We can hear God speaking to us through music, especially Christian music. We can hear God speaking through the words of others, especially those in the community of faith. We can hear God in a sermon, or a SS lesson, or a song in a worship service.
And yes, we can hear God in nature or walking along a busy street in a crowded city. But most often, we hear God when we are quiet and are actively seeking to hear him.
And when we hear God we check it out. We check it out in Scripture. And we ask the question, “Is what I’ve heard in harmony with the revelation of God in Scripture?” I’ve had people say to me, “You know, God said this to me the other night.” And I’m thinking, “Wow, that doesn’t sound like the God revealed in the Scriptures I read. Are you sure God said that?” So we check it out. We bring the dream to Scripture. We bring the dream to the believing community. And if it’s in harmony with Scripture, then it very well could be the voice of God speaking to you.
I have a friend who’s a pastor who had a man come up to him and share this testimony. It was four pages of typed words that I’ve condensed into one paragraph. “Pastor, when I was a teenager I believed God was calling me into the ministry. I was excited about preaching the Gospel and offering ministry to people in the name of Jesus Christ. But then I went off to college and found out what the pastor in my little town made. And I found out what the lawyers and engineers made. And I wasn’t so sure I wanted to live like that. So I put that dream on hold, became an engineer, and spent my life making a good living as an engineer. Now I’m 63 years old and I know that God was calling me and I ran from the call all my life. I rationalized that I could serve God in the church without being a minister. So I’ve made the decision to go to seminary and spend the rest of my life serving God as the minister he called me into 45 years ago.”
That’s a both a happy and tragic story. It’s happy that he is finally obeying God after all these years of rationalization. It’s tragic that he’s spent all these years rationalizing away God’s call on his life instead of obeying God immediately, like Joseph did.
What is God trying to get you to do these days? Are you running from God’s call? Are you afraid God is going to call you to do something that will disrupt your life? Well, that may very well be the case. But better a life disrupted by God, than a life running from God. I want to tell you that whatever God calls you to do, he will be there to help you do. It may be painful. It may require sacrifice. It may be at odds with the plans you had created for yourself. But if it is of God, it will be the path of righteousness for you.

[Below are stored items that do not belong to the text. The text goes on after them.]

(* ===== verification/Floats.v ===== *)
(** Go's [float64] and [float32] as IEEE 754 binary64 and binary32, on the executable
    specification floats of the Standard Library (round to nearest, ties to even).  The Go
    compiler may fuse [x*y + z] on some targets; amd64, the deployment target, does not. *)

From Stdlib Require Import ZArith SpecFloat Lia.
From S2P Require Import Prelude.
Open Scope Z_scope.

Definition f64 : Type := spec_float.
Definition f32 : Type := spec_float.

(** ** binary64 *)

Definition f64_of_Z (z : Z) : f64 := binary_normalize 53 1024 z 0 false.
Definition f64_add : f64 -> f64 -> f64 := SFadd 53 1024.
Definition f64_sub : f64 -> f64 -> f64 := SFsub 53 1024.
Definition f64_mul : f64 -> f64 -> f64 := SFmul 53 1024.
Definition f64_div : f64 -> f64 -> f64 := SFdiv 53 1024.

(** A decimal constant [n/d]: division is correctly rounded, so this is the nearest double
    whenever [n] and [d] are exact, which is how Go converts an untyped constant. *)
Definition f64_lit (n d : Z) : f64 := f64_div (f64_of_Z n) (f64_of_Z d).

(** ** binary32 *)

Definition f32_of_Z (z : Z) : f32 := binary_normalize 24 128 z 0 false.
Definition f32_add : f32 -> f32 -> f32 := SFadd 24 128.
Definition f32_sub : f32 -> f32 -> f32 := SFsub 24 128.
Definition f32_mul : f32 -> f32 -> f32 := SFmul 24 128.
Definition f32_div : f32 -> f32 -> f32 := SFdiv 24 128.
Definition f32_lit (n d : Z) : f32 := f32_div (f32_of_Z n) (f32_of_Z d).
(** [float64(x)] of a [float32]: every binary32 value is a binary64 value. *)
Definition f64_of_f32 (x : f32) : f64 :=
  match x with
  | S754_finite s m e => binary_normalize 53 1024 (if s then Zneg m else Zpos m) e s
  | _ => x
  end.

(** [float32(x)]. *)
Definition f32_of_f64 (x : f64) : f32 :=
  match x with
  | S754_finite s m e => binary_normalize 24 128 (if s then Z.neg m else Z.pos m) e s
  | y => y
  end.

(** ** Comparisons, shared by both widths *)

Definition f_lt : spec_float -> spec_float -> bool := SFltb.
Definition f_le : spec_float -> spec_float -> bool := SFleb.
Definition f_gt (x y : spec_float) : bool := SFltb y x.
Definition f_ge (x y : spec_float) : bool := SFleb y x.
Definition f_eq : spec_float -> spec_float -> bool := SFeqb.
Definition f_zero : spec_float := S754_zero false.
Definition is_nan (x : spec_float) : bool :=
  match x with S754_nan => true | _ => false end.
Definition is_inf (x : spec_float) : bool :=
  match x with S754_infinity _ => true | _ => false end.

(** The predeclared [min] and [max] on floats: NaN if either is NaN, and -0 below +0. *)
Definition neg_zero (x : spec_float) : bool :=
  match x with S754_zero true => true | _ => false end.
Definition f_min (x y : spec_float) : spec_float :=
  if is_nan x then S754_nan else if is_nan y then S754_nan
  else if f_lt x y then x
  else if f_lt y x then y
  else if neg_zero x then x else y.
Definition f_max (x y : spec_float) : spec_float :=
  if is_nan x then S754_nan else if is_nan y then S754_nan
  else if f_lt y x then x
  else if f_lt x y then y
  else if neg_zero x then y else x.

(** ** Conversions to integers *)

Definition min_int64 : Z := - 2 ^ 63.
Definition signed (s : bool) (m : Z) : Z := if s then - m else m.

(** The integer part, towards zero, of a finite float. *)
Definition trunc_abs (m : positive) (e : Z) : Z :=
  if 0 <=? e then Zpos m * 2 ^ e else Zpos m / 2 ^ (- e).
(** [int64(x)]: truncation; NaN, infinities and values out of range give the most negative
    integer, as the amd64 conversion instruction does. *)
Definition int64_of_Z (z : Z) : Z :=
  if ((min_int64 <=? z) && (z <? 2 ^ 63))%bool then z else min_int64.
Definition f64_to_int (x : f64) : Z :=
  match x with
  | S754_zero _ => 0
  | S754_finite s m e => int64_of_Z (signed s (trunc_abs m e))
  | _ => min_int64
  end.

(** [math.Round]: to the nearest integer, ties away from zero. *)
Definition round_abs (m : positive) (e : Z) : Z :=
  if 0 <=? e then Zpos m * 2 ^ e else (2 * Zpos m + 2 ^ (- e)) / (2 * 2 ^ (- e)).
Definition math_Round (x : f64) : f64 :=
  match x with
  | S754_finite s m e => binary_normalize 53 1024 (signed s (round_abs m e)) 0 s
  | _ => x
  end.

(** ** Facts *)

Lemma f_lt_irrefl x : f_lt x x = false.
Proof.
  destruct x as [[]|[]| |[] m e]; try reflexivity; unfold f_lt, SFltb, SFcompare;
    rewrite Z.compare_refl, ?Pos.compare_cont_refl; reflexivity.
Qed.

Lemma f_le_of_lt x y : f_lt x y = true -> f_le x y = true.
Proof. unfold f_lt, f_le, SFltb, SFleb. destruct (SFcompare x y) as [[]|]; congruence. Qed.

Lemma is_nan_false_cases x :
  is_nan x = false -> (exists s, x = S754_zero s) \/ (exists s, x = S754_infinity s) \/
                      (exists s m e, x = S754_finite s m e).
Proof. destruct x; cbn; eauto 7; congruence. Qed.

Lemma int64_of_Z_bounds z : min_int64 <= int64_of_Z z < 2 ^ 63.
Proof.
  unfold int64_of_Z. destruct (_ && _)%bool eqn:E; [|unfold min_int64; lia].
  apply andb_prop in E as [E1 E2]. lia.
Qed.

Lemma f64_to_int_bounds x : min_int64 <= f64_to_int x < 2 ^ 63.
Proof.
  destruct x as [ | | |s m e]; cbn [f64_to_int]; [unfold min_int64; lia | | |apply int64_of_Z_bounds];
    unfold min_int64; lia.
Qed.

(** ** The order on floats is an order on integer triples *)

(** The position of a float that is not NaN on the line: its class, then exponent and mantissa,
    both negated below zero. *)
Definition key (x : spec_float) : Z * Z * Z :=
  match x with
  | S754_infinity true => (-2, 0, 0)
  | S754_finite true m e => (-1, - e, Zneg m)
  | S754_zero _ | S754_nan => (0, 0, 0)
  | S754_finite false m e => (1, e, Zpos m)
  | S754_infinity false => (2, 0, 0)
  end.
Definition key_lt (a b : Z * Z * Z) : Prop :=
  let '(a1, a2, a3) := a in let '(b1, b2, b3) := b in
  a1 < b1 \/ (a1 = b1 /\ (a2 < b2 \/ (a2 = b2 /\ a3 < b3))).
Lemma key_lt_trans a b c : key_lt a b -> key_lt b c -> key_lt a c.
Proof. destruct a as [[]], b as [[]], c as [[]]; cbn; lia. Qed.
Lemma key_lt_total a b : key_lt a b \/ a = b \/ key_lt b a.
Proof.
  destruct a as [[a1 a2] a3], b as [[b1 b2] b3]; cbn.
  destruct (Z.lt_trichotomy a1 b1) as [|[->|]]; [lia| |lia].
  destruct (Z.lt_trichotomy a2 b2) as [|[->|]]; [lia| |lia].
  destruct (Z.lt_trichotomy a3 b3) as [|[->|]]; lia || auto.
Qed.
Lemma f_lt_key x y : f_lt x y = true <-> is_nan x = false /\ is_nan y = false /\ key_lt (key x) (key y).
Proof.
  destruct x as [[]|[]| |[] m e], y as [[]|[]| |[] n d]; unfold f_lt, SFltb, SFcompare; cbn;
    try (split; [discriminate|lia]); try (split; [|reflexivity]; lia); try lia.
  all: change (Pos.compare_cont Eq m n) with (m ?= n)%positive.
  all: destruct (Z.compare_spec e d), (Pos.compare_spec m n); cbn;
    (split; [first [discriminate | intros _; repeat split; lia]
            |first [reflexivity | intros (_ & _ & K); exfalso; lia]]).
Qed.
Lemma f_lt_trans x y z : f_lt x y = true -> f_lt y z = true -> f_lt x z = true.
Proof. rewrite !f_lt_key. intuition eauto using key_lt_trans. Qed.
Lemma f_lt_asym x y : f_lt x y = true -> f_lt y x = false.
Proof.
  intros E1. destruct (f_lt y x) eqn:E2; [|reflexivity].
  pose proof (f_lt_trans _ _ _ E1 E2). rewrite f_lt_irrefl in *. discriminate.
Qed.
(** [x < y], and [z] not below [y]: [x < z]. *)
Lemma f_lt_not_lt_trans x y z : f_lt x y = true -> is_nan z = false -> f_lt z y = false -> f_lt x z = true.
Proof.
  intros E Hz N. destruct (key_lt_total (key z) (key y)) as [T|[T|T]].
  - apply f_lt_key in E as (Hx & Hy & _). exfalso. revert N.
    rewrite (proj2 (f_lt_key z y)); auto. discriminate.
  - apply f_lt_key. apply f_lt_key in E as (? & ? & ?). rewrite T. auto.
  - apply f_lt_key. apply f_lt_key in E as (? & ? & ?). eauto using key_lt_trans.
Qed.

(** [y < z], and [y] not below [x]: [x < z]. *)
Lemma f_not_lt_lt_trans x y z : f_lt y z = true -> is_nan x = false -> f_lt y x = false -> f_lt x z = true.
Proof.
  intros E Hx N. apply f_lt_key in E as (Hy & Hz & K). apply f_lt_key. split; [exact Hx|split; [exact Hz|]].
  destruct (key_lt_total (key x) (key y)) as [T|[T|T]]; [eauto using key_lt_trans|rewrite T; exact K|].
  exfalso. revert N. rewrite (proj2 (f_lt_key y x)); auto. discriminate.
Qed.

(** ** Signs *)

(** A result of rounding whose sign is plus: not negative. *)
Definition plus_signed (x : f64) : Prop :=
  match x with
  | S754_zero s | S754_infinity s | S754_finite s _ _ => s = false
  | S754_nan => True
  end.
Lemma round_aux_plus m e l : plus_signed (binary_round_aux 53 1024 false m e l).
Proof.
  unfold binary_round_aux. destruct (shr_fexp _ _ _ _ _) as [mrs e'].
  destruct (shr_fexp _ _ _ _ _) as [mrs'' e'']. destruct (shr_m mrs''); try reflexivity.
  destruct (e'' <=? _); reflexivity.
Qed.
Lemma mul_plus x y : plus_signed x -> plus_signed y -> plus_signed (f64_mul x y).
Proof.
  destruct x as [[]|[]| |[]], y as [[]|[]| |[]]; cbn; try discriminate; try (intros; exact I);
    intros; try reflexivity. apply round_aux_plus.
Qed.
Lemma div_plus x y : plus_signed x -> plus_signed y -> plus_signed (f64_div x y).
Proof.
  destruct x as [[]|[]| |[]], y as [[]|[]| |[]]; cbn -[SFdiv_core_binary]; try discriminate;
    try (intros; exact I); intros; try reflexivity.
  match goal with |- context [SFdiv_core_binary ?p ?e ?m1 ?e1 ?m2 ?e2] =>
    destruct (SFdiv_core_binary p e m1 e1 m2 e2) as [[? ?] ?] end. apply round_aux_plus.
Qed.
Lemma normalize_plus z s : 0 <= z -> s = false -> plus_signed (binary_normalize 53 1024 z 0 s).
Proof.
  intros Hz ->. destruct z; [reflexivity| |lia]. unfold binary_normalize, binary_round.
  destruct (shl_align _ _ _). apply round_aux_plus.
Qed.
Lemma round_plus x : plus_signed x -> plus_signed (math_Round x).
Proof.
  destruct x as [| | |s m e]; auto. cbn. intros ->. apply normalize_plus; [|reflexivity].
  unfold signed, round_abs. destruct (Z.leb_spec 0 e); [apply Z.mul_nonneg_nonneg; lia|].
  apply Z.div_pos; lia.
Qed.
Lemma to_int_plus x : plus_signed x -> 0 <= f64_to_int x < 2 ^ 63 \/ f64_to_int x = min_int64.
Proof.
  destruct x as [| | |s m e]; cbn; intros P; [left; lia|right; reflexivity|right; reflexivity|].
  subst s. unfold signed, int64_of_Z. destruct (_ && _)%bool eqn:E; [|right; reflexivity].
  left. apply andb_prop in E as [_ E]. split; [|lia]. unfold trunc_abs.
  destruct (Z.leb_spec 0 e); [apply Z.mul_nonneg_nonneg; lia|apply Z.div_pos; lia].
Qed.
Lemma not_lt_zero_plus f : is_nan f = false -> f_lt f f_zero = false ->
  plus_signed f \/ f = S754_zero true.
Proof. destruct f as [[]|[]| |[]]; cbn; auto; discriminate. Qed.


Lemma plus_not_below_zero x : plus_signed x -> f_lt x f_zero = false.
Proof. destruct x as [| | |[]]; cbn; intros; subst; reflexivity || discriminate. Qed.
Lemma f_min_plus x y : plus_signed x -> plus_signed y -> plus_signed (f_min x y).
Proof.
  intros. unfold f_min. destruct (is_nan x), (is_nan y); try exact I.
  destruct (f_lt x y); [assumption|]. destruct (f_lt y x); [assumption|].
  destruct (neg_zero x); assumption.
Qed.
Lemma f_min_not_above_l x y : f_gt (f_min x y) x = false.
Proof.
  change (f_lt x (f_min x y) = false). unfold f_min.
  assert (N : f_lt x S754_nan = false) by (destruct x as [[]|[]| |[]]; reflexivity).
  destruct (is_nan x); [exact N|]. destruct (is_nan y); [exact N|].
  destruct (f_lt x y) eqn:E; [apply f_lt_irrefl|].
  destruct (f_lt y x); [exact E|]. destruct (neg_zero x); [apply f_lt_irrefl|exact E].
Qed.
(* ===== verification/Reasoning.v ===== *)
(** Model capabilities and reasoning levels: the registry of internal/router/model.go and the
    reasoning intents of internal/translate/reasoning.go and envelope.go.  The JSON body is read
    by a third-party package (gjson), a parameter here: the class [Gjson] of Json.v. *)

From stdpp Require Import base gmap sets list strings.
From Stdlib Require Import ZArith Lia Ascii.
From S2P Require Import Prelude Floats Types Catalog ForceNames Json.
Open Scope string_scope.
Open Scope Z_scope.

(** ** Capabilities (router/model.go) *)

Inductive ModelCapability := CapAdaptiveThinking | CapExtendedThinking | CapReasoning | CapExtendedContext.
#[export] Instance ModelCapability_eq_dec : EqDecision ModelCapability.
Proof. solve_decision. Defined.

Record ReasoningCapabilities := {
  Levels : list string;
  SupportsAuto : bool;
  SupportsBudget : bool;
  AlwaysOn : bool
}.
Record ModelSpec := { capabilities : list ModelCapability; Reasoning : ReasoningCapabilities }.
Definition Supports (s : ModelSpec) (cap : ModelCapability) : bool := bool_decide (cap ∈ s.(capabilities)).
Definition zero_spec : ModelSpec :=
  {| capabilities := []; Reasoning := {| Levels := []; SupportsAuto := false; SupportsBudget := false; AlwaysOn := false |} |}.

Definition anthropicAdaptive : ModelSpec :=
  {| capabilities := [CapAdaptiveThinking; CapExtendedContext];
     Reasoning := {| Levels := ["low"; "medium"; "high"; "max"]; SupportsAuto := false; SupportsBudget := false; AlwaysOn := true |} |}.
Definition anthropicExtended : ModelSpec :=
  {| capabilities := [CapExtendedThinking];
     Reasoning := {| Levels := ["low"; "medium"; "high"]; SupportsAuto := false; SupportsBudget := true; AlwaysOn := false |} |}.
Definition openaiReasoning : ModelSpec :=
  {| capabilities := [CapReasoning];
     Reasoning := {| Levels := ["low"; "medium"; "high"]; SupportsAuto := false; SupportsBudget := true; AlwaysOn := false |} |}.
Definition googleBase : ModelSpec :=
  {| capabilities := [];
     Reasoning := {| Levels := ["low"; "medium"; "high"]; SupportsAuto := false; SupportsBudget := true; AlwaysOn := false |} |}.
Definition google3Base : ModelSpec :=
  {| capabilities := [];
     Reasoning := {| Levels := ["low"; "medium"; "high"]; SupportsAuto := false; SupportsBudget := false; AlwaysOn := true |} |}.

Definition registry : gmap string ModelSpec := list_to_map
  [ ("claude-fable-5", anthropicAdaptive);
    ("claude-opus-5", anthropicAdaptive);
    ("claude-opus-4-8", anthropicAdaptive);
    ("claude-opus-4-7", anthropicAdaptive);
    ("claude-sonnet-5", anthropicAdaptive);
    ("claude-sonnet-4-6", anthropicAdaptive);
    ("claude-opus-4-6", anthropicAdaptive);
    ("claude-haiku-4-5", anthropicExtended);
    ("claude-opus-4-5", anthropicExtended);
    ("claude-opus-4-1", anthropicExtended);
    ("claude-opus-4-0", anthropicExtended);
    ("claude-sonnet-4-5", zero_spec);
    ("claude-sonnet-4-0", zero_spec);
    ("gpt-5.6-sol", openaiReasoning);
    ("gpt-5.6-sol-pro", openaiReasoning);
    ("gpt-5.6-terra", openaiReasoning);
    ("gpt-5.6-luna", openaiReasoning);
    ("gpt-5.6-luna-pro", openaiReasoning);
    ("gpt-5.5", openaiReasoning);
    ("gpt-5.5-pro", openaiReasoning);
    ("gpt-5.5-mini", openaiReasoning);
    ("gpt-5.5-nano", openaiReasoning);
    ("grok-4.5", openaiReasoning);
    ("grok-4.6", openaiReasoning);
    ("gpt-5.4", openaiReasoning);
    ("gpt-5.4-pro", openaiReasoning);
    ("gpt-5.4-mini", openaiReasoning);
    ("gpt-5.4-nano", openaiReasoning);
    ("gpt-5.3", openaiReasoning);
    ("gpt-5.2", openaiReasoning);
    ("gpt-5.2-pro", openaiReasoning);
    ("gpt-5.1", openaiReasoning);
    ("gpt-5", openaiReasoning);
    ("gpt-5-chat", openaiReasoning);
    ("gpt-5-pro", openaiReasoning);
    ("gpt-5-mini", openaiReasoning);
    ("gpt-5-nano", openaiReasoning);
    ("o3", openaiReasoning);
    ("o3-pro", openaiReasoning);
    ("o3-mini", openaiReasoning);
    ("o4-mini", openaiReasoning);
    ("o1", openaiReasoning);
    ("o1-pro", openaiReasoning);
    ("o1-mini", openaiReasoning);
    ("gpt-4.1", zero_spec);
    ("gpt-4.1-mini", zero_spec);
    ("gpt-4.1-nano", zero_spec);
    ("gpt-4o", zero_spec);
    ("gpt-4o-mini", zero_spec);
    ("gpt-4-turbo", zero_spec);
    ("gpt-4", zero_spec);
    ("gemini-3-pro-preview", google3Base);
    ("gemini-3.1-pro-preview", google3Base);
    ("gemini-3-flash-preview", google3Base);
    ("gemini-3.1-flash-lite-preview", google3Base);
    ("gemini-3.1-flash-live-preview", google3Base);
    ("gemini-3.5-flash", google3Base);
    ("gemini-3.5-flash-lite", google3Base);
    ("gemini-3.6-flash", google3Base);
    ("gemini-3.7-flash", google3Base);
    ("gemini-2.5-pro", googleBase);
    ("gemini-2.5-flash", googleBase);
    ("gemini-2.5-flash-lite", googleBase);
    ("gemini-2.0-flash", googleBase);
    ("gemini-2.0-flash-lite", googleBase);
    ("qwen/qwen3-235b-a22b-2507", zero_spec);
    ("qwen/qwen3-30b-a3b-instruct-2507", zero_spec);
    ("qwen/qwen3-coder-next", zero_spec);
    ("qwen/qwen3-next-80b-a3b-instruct", zero_spec);
    ("qwen/qwen3.8-max", zero_spec) ].

Definition Lookup (model : string) : ModelSpec :=
  match registry !! model with
  | Some s => s
  | None =>
      let base := StripDateSuffix model in
      if String.eqb base model then zero_spec
      else match registry !! base with
           | Some s => s
           | None => zero_spec
           end
  end.

(** The complaint of [ValidateReasoningCapabilities]: [None] when coherent. *)
Fixpoint level_complaint (seen levels : list string) : option string :=
  match levels with
  | [] => None
  | l :: ls => if String.eqb l "" then Some "reasoning level cannot be empty"
               else if in_strings l seen then Some "duplicate reasoning level"
               else level_complaint (l :: seen) ls
  end.
Definition ValidateReasoningCapabilities (s : ModelSpec) : option string :=
  let r := s.(Reasoning) in
  match r.(Levels) with
  | [] => if (r.(SupportsAuto) || r.(SupportsBudget) || r.(AlwaysOn))%bool
          then Some "reasoning modifiers require at least one supported level" else None
  | levels => level_complaint [] levels
  end.

(** ** Clamping (reasoning.go) *)

Definition level_rank (l : string) : option Z :=
  if String.eqb l "none" then Some 0 else if String.eqb l "low" then Some 1
  else if String.eqb l "medium" then Some 2 else if String.eqb l "high" then Some 3
  else if String.eqb l "max" then Some 4 else None.

(** One turn of the loop over the candidates: the best so far and its distance. *)
Definition nearest_step (wantedRank : Z) (acc : string * Z) (candidate : string) : string * Z :=
  let '(best, bestDistance) := acc in
  match level_rank candidate with
  | None => acc
  | Some rank => let distance := Z.abs (rank - wantedRank) in
                 if distance <? bestDistance then (candidate, distance) else acc
  end.
(** [levels] is not empty where this is called ([None]: Go would panic). *)
Definition nearestReasoningLevel (levels : list string) (wanted : string) : option string :=
  match level_rank wanted with
  | None => List.last (Some <$> levels) None
  | Some wantedRank =>
      match levels with
      | [] => None
      | l :: _ => Some (foldl (nearest_step wantedRank) (l, 2 ^ 30) levels).1
      end
  end.

Inductive ReasoningIntentKind := NoIntent | ReasoningDisabled | ReasoningAuto | ReasoningLevel | ReasoningBudget.
Record ReasoningIntent := {
  Kind : ReasoningIntentKind;
  Level : string;
  BudgetTokens : Z;
  Source : string;
  Explicit : bool;
  NormalizationNotes : list string
}.
Definition zero_intent : ReasoningIntent :=
  {| Kind := NoIntent; Level := ""; BudgetTokens := 0; Source := ""; Explicit := false; NormalizationNotes := [] |}.
Definition explicit_intent (k : ReasoningIntentKind) (level : string) (budget : Z) (source : string) : ReasoningIntent :=
  {| Kind := k; Level := level; BudgetTokens := budget; Source := source; Explicit := true; NormalizationNotes := [] |}.
Definition containsReasoningLevel (levels : list string) (level : string) : bool := in_strings level levels.

Section Intents.
Context `{GoUnicode}.

Definition ApplyReasoningIntent (intent : ReasoningIntent) (spec : ModelSpec) (forcedLevel : string) :
    res string ReasoningIntent :=
  let intent :=
    if String.eqb forcedLevel "" then intent
    else {| Kind := ReasoningLevel; Level := ToLower forcedLevel; BudgetTokens := 0;
            Source := "router.force_reasoning_effort"; Explicit := true;
            NormalizationNotes := (intent.(NormalizationNotes)
              ++ ["router override replaced client/default reasoning intent"])%list |} in
  let with_level level note i :=
    {| Kind := ReasoningLevel; Level := level; BudgetTokens := i.(BudgetTokens);
       Source := i.(Source); Explicit := i.(Explicit);
       NormalizationNotes := (i.(NormalizationNotes) ++ [note])%list |} in
  let caps := spec.(Reasoning) in
  match intent.(Kind) with
  | NoIntent => Ok intent
  | kind =>
      match caps.(Levels) with
      | [] => Err "target model has no reasoning support"
      | lowest :: _ =>
          match kind with
          | ReasoningDisabled =>
              if caps.(AlwaysOn)
              then Ok (with_level lowest "disabled maps to the model's lowest always-on level" intent)
              else Ok intent
          | ReasoningBudget =>
              if caps.(SupportsBudget) then Ok intent
              else Err "target model does not support reasoning budgets"
          | ReasoningLevel =>
              if String.eqb intent.(Level) "" then Err "missing reasoning level"
              else if containsReasoningLevel caps.(Levels) intent.(Level) then Ok intent
              else match nearestReasoningLevel caps.(Levels) intent.(Level) with
                   | Some clamped =>
                       Ok (with_level clamped ("unsupported reasoning level clamped to " +:+ clamped) intent)
                   | None => Err "unreachable"
                   end
          | ReasoningAuto | NoIntent => Ok intent
          end
      end
  end.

I invite you to pray one of the following 3 prayers:
1. God will redeem your broken heart and use it for His purposes and your joy.
2. Show mercy. Forgive someone.
3. Listen to God. Be quiet. Be still, “Speak Lord, for your servant is listening.”
Addendum: One of the Great Poems on Mercy Ever Written (From Shakespeare’s “The Merchant of Venice”)
The quality of mercy is not strain'd,
It droppeth as the gentle rain from heaven Upon the place beneath: it is twice blest; It blesseth him that gives and him that takes: 'Tis mightiest in the mightiest: it becomes
The throned monarch better than his crown; His sceptre shows the force of temporal power, The attribute to awe and majesty, Wherein doth sit the dread and fear of kings; But mercy is above this sceptred sway; It is enthroned in the hearts of kings, It is an attribute to God himself; And earthly power doth then show likest God's When mercy seasons justice. Therefore, Jew, Though justice be thy plea, consider this, That, in the course of justice, none of us Should see salvation: we do pray for mercy; And that same prayer doth teach us all to render The deeds of mercy.